Le Parlement européen dispose également d’un pouvoir de contrôle avec la possibilité de constituer, si un quart de ses membres en formule la demande, des commissions d’enquête sur des sujets variés. L’une d’elles, présidée par le socialiste Éric Andrieu, portait sur les procédures d’homologation des pesticides. Créée après les révélations des « Monsanto Papers », elle a eu sur tout le continent un fort retentissement.
Enfin, et ce sera l’une de ses premières tâches cet été, le Parlement investit le président de la Commission européenne que lui propose le Conseil européen. Et par la suite l’ensemble de la Commission, après audition (et parfois récusation) des candidats au poste de commissaire. S’il ne peut destituer individuellement un commissaire, il peut, au moyen du vote d’une motion de censure, amener la Commission à démissionner collectivement.
Le quatrième argument met en avant le mode de scrutin.
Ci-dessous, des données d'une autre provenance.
(* ===== verification/Retry.v ===== *)
(** * Retry: the phone's retries get through

    The engine may fail at any call, and an input whose dedupe fails is sent
    again under the same id.  A call that fails is used up: what a method does
    depends only on the calls it makes, so an attempt that met no failing call
    went as it would on an engine that never fails.  Hence, when finitely many
    calls fail, one attempt more than that settles the input. *)

From S2P Require Import Prelude Text Events Schema Storage Ring RingFacts Requests Store Lifecycle LifecycleFacts Reach Router BTree Json Http Config Exec Catalog CatalogFacts Server ServerFacts ServerSpec InputSpec.

(** ** Methods that differ in the failing calls only *)

Section Local.
Context {env : Env}.

(** The same engine without its failures. *)
Definition calm : Env :=
  {| clock := clock; fault := λ _, None; sqlite_display := sqlite_display;
     io_display := io_display; db_parent := db_parent |}.

Definition no_fault_in (a b : nat) : Prop := ∀ k, a ≤ k < b → fault k = None.

(** [m] uses up calls in order, and when none of those it made failed it went
    like [m']. *)
Definition local {S E A} (count : S → nat) (m m' : ST S E A) : Prop := ∀ s,
  let '(r, s') := m s in
  count s ≤ count s' ∧ (no_fault_in (count s) (count s') → m' s = (r, s')).

Section Rules.
Context {S : Type} (count : S → nat).

Lemma local_ret {E A} (a : A) : local (E:=E) count (st_ret a) (st_ret a).
Proof. by intros s. Qed.
Lemma local_throw {E A} (e : E) : local (A:=A) count (st_throw e) (st_throw e).
Proof. by intros s. Qed.
Lemma local_lift {E A} (r : result A E) : local count (st_lift r) (st_lift r).
Proof. by intros s. Qed.

Lemma no_fault_split a b c : a ≤ b → b ≤ c → no_fault_in a c → no_fault_in a b ∧ no_fault_in b c.
Proof. intros H1 H2 H. split; intros k Hk; apply H; lia. Qed.

Lemma local_bind {E A B} (m m' : ST S E A) (k k' : A → ST S E B) :
  local count m m' → (∀ a, local count (k a) (k' a)) → local count (st_bind m k) (st_bind m' k').
Proof.
  intros Hm Hk s. unfold st_bind. specialize (Hm s). destruct (m s) as [[a|e] s1].
  - specialize (Hk a s1). destruct (k a s1) as [r s2]. destruct Hm as [H1 Hm], Hk as [H2 Hk].
    split; [lia|]. intros H. destruct (no_fault_split _ _ _ H1 H2 H) as [Ha Hb].
    rewrite Hm by done. by apply Hk.
  - destruct Hm as [H1 Hm]. split; [done|]. intros H. by rewrite Hm.
Qed.

Lemma local_map_err {E F A} (f : E → F) (m m' : ST S E A) :
  local count m m' → local count (st_map_err f m) (st_map_err f m').
Proof.
  intros Hm s. unfold st_map_err. specialize (Hm s). destruct (m s) as [r s1].
  destruct Hm as [H1 Hm]. split; [done|]. intros H. by rewrite Hm.
Qed.

Lemma local_try {E F A} (m m' : ST S E A) :
  local count m m' → local (E:=F) count (st_try m) (st_try m').
Proof.
  intros Hm s. unfold st_try. specialize (Hm s). destruct (m s) as [r s1].
  destruct Hm as [H1 Hm]. split; [done|]. intros H. by rewrite Hm.
Qed.

(** A method that makes no call. *)
Lemma local_same {E A} (m : ST S E A) : (∀ s, count (m s).2 = count s) → local count m m.
Proof. intros H s. specialize (H s). destruct (m s) as [r s']. cbn in H. split; [lia|done]. Qed.

(** A method over a part of the state. *)
Lemma local_part {T E A} (part : T → S) (m m' : ST S E A) (n n' : ST T E A) (put : S → T → T) :
  (∀ s t, part (put s t) = s) →
  (∀ t, n t = let '(r, s) := m (part t) in (r, put s t)) →
  (∀ t, n' t = let '(r, s) := m' (part t) in (r, put s t)) →
  local count m m' → local (count ∘ part) n n'.
Proof.
  intros Hput Hn Hn' Hm t. rewrite Hn. specialize (Hm (part t)). destruct (m (part t)) as [r s] eqn:Em.
  destruct Hm as [H1 Hm]. cbn. rewrite Hput. split; [done|]. intros H. by rewrite Hn', Hm.
Qed.
End Rules.

(** *** The engine *)

Lemma local_call {A} (f : Db → result (A * Db) SqliteError) :
  local stmts (sqlite_call (env:=env) f) (sqlite_call (env:=calm) f).
Proof.
  intros w. unfold sqlite_call. cbn. destruct (fault (stmts w)) as [code|] eqn:E.
  - cbn. split; [lia|]. intros H. by rewrite (H (stmts w)) in E by lia.
  - destruct (f (db w)) as [[a d]|e]; cbn; (split; [lia|done]).
Qed.

Lemma local_create_dir : local stmts (create_dir_all (env:=env)) (create_dir_all (env:=calm)).
Proof.
  intros w. unfold create_dir_all. cbn. destruct (fault (stmts w)) as [code|] eqn:E; cbn; (split; [lia|]).
  - intros H. by rewrite (H (stmts w)) in E by lia.
  - done.
Qed.

Lemma local_now : local stmts (now (env:=env)) (now (env:=calm)).
Proof. by intros w. Qed.

Lemma local_transaction {A} (m m' : StoreM A) :
  local stmts m m' → local stmts (transaction (env:=env) m) (transaction (env:=calm) m').
Proof.
  intros Hm w. unfold transaction. pose proof (local_call (λ d, Ok (tt, d))) as Hc.
  pose proof (Hc w) as H1. destruct (sqlite_call _ w) as [[[]|e] w1]; destruct H1 as [L1 H1];
    [|split; [done|]; intros H; by rewrite H1].
  specialize (Hm w1). destruct (m w1) as [[a|e] w2]; destruct Hm as [L2 Hm].
  - pose proof (Hc w2) as H3. destruct (sqlite_call _ w2) as [[[]|e] w3]; destruct H3 as [L3 H3];
      (split; [change (stmts w ≤ stmts w3); lia|]); intros H; change (no_fault_in (stmts w) (stmts w3)) in H;
      rewrite H1, Hm, H3 by (intros k Hk; apply H; lia); done.
  - split; [change (stmts w ≤ stmts w2); lia|]. intros H. change (no_fault_in (stmts w) (stmts w2)) in H.
    rewrite H1, Hm by (intros k Hk; apply H; lia). done.
Qed.

Ltac local_step :=
  match goal with
  | |- local _ (st_bind _ _) (st_bind _ _) => apply local_bind; [|let a := fresh "a" in intros a]
  | |- local _ (st_ret _) (st_ret _) => apply local_ret
  | |- local _ (st_throw _) (st_throw _) => apply local_throw
  | |- local _ (st_lift _) (st_lift _) => apply local_lift
  | |- local _ (st_map_err _ _) (st_map_err _ _) => apply local_map_err
  | |- local _ (st_try _) (st_try _) => apply local_try
  | |- local _ (sqlite_call _) (sqlite_call _) => apply local_call
  | |- local _ (execute _) (execute _) => apply local_call
  | |- local _ (query _) (query _) => apply local_call
  | |- local _ (select _) (select _) => apply local_call
  | |- local _ now now => apply local_now
  | |- local _ create_dir_all create_dir_all => apply local_create_dir
  | |- local _ (transaction _) (transaction _) => apply local_transaction
  | |- local _ (if ?b then _ else _) (if ?b then _ else _) => destruct b
  | |- local _ (match ?x with _ => _ end) (match ?x with _ => _ end) => destruct x
  | |- local _ _ _ => solve [eauto 2 with local nocore]
  end; cbn beta iota.
Ltac local_steps := repeat local_step.
Create HintDb local.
Avec la proportionnelle à un tour, l’élection européenne permet, bien plus que les autres scrutins, en votant pour ses idées et ceux qui les représentent, d’envoyer des élus les défendre. À une condition relativement méconnue : la répartition des sièges se fait entre les listes ayant obtenues 5 % des suffrages exprimés, ce qui signifie que tout vote pour des listes au-dessous de ce seuil pèse du même poids qu’une abstention. Renoncer à son vote au prétexte que le seul moyen de faire barrage à l’extrême droite serait de voter pour la liste de La République en marche, comme le suggère Emmanuel Macron dans un entretien avec des quotidiens régionaux, constitue un détournement de scrutin et un piège.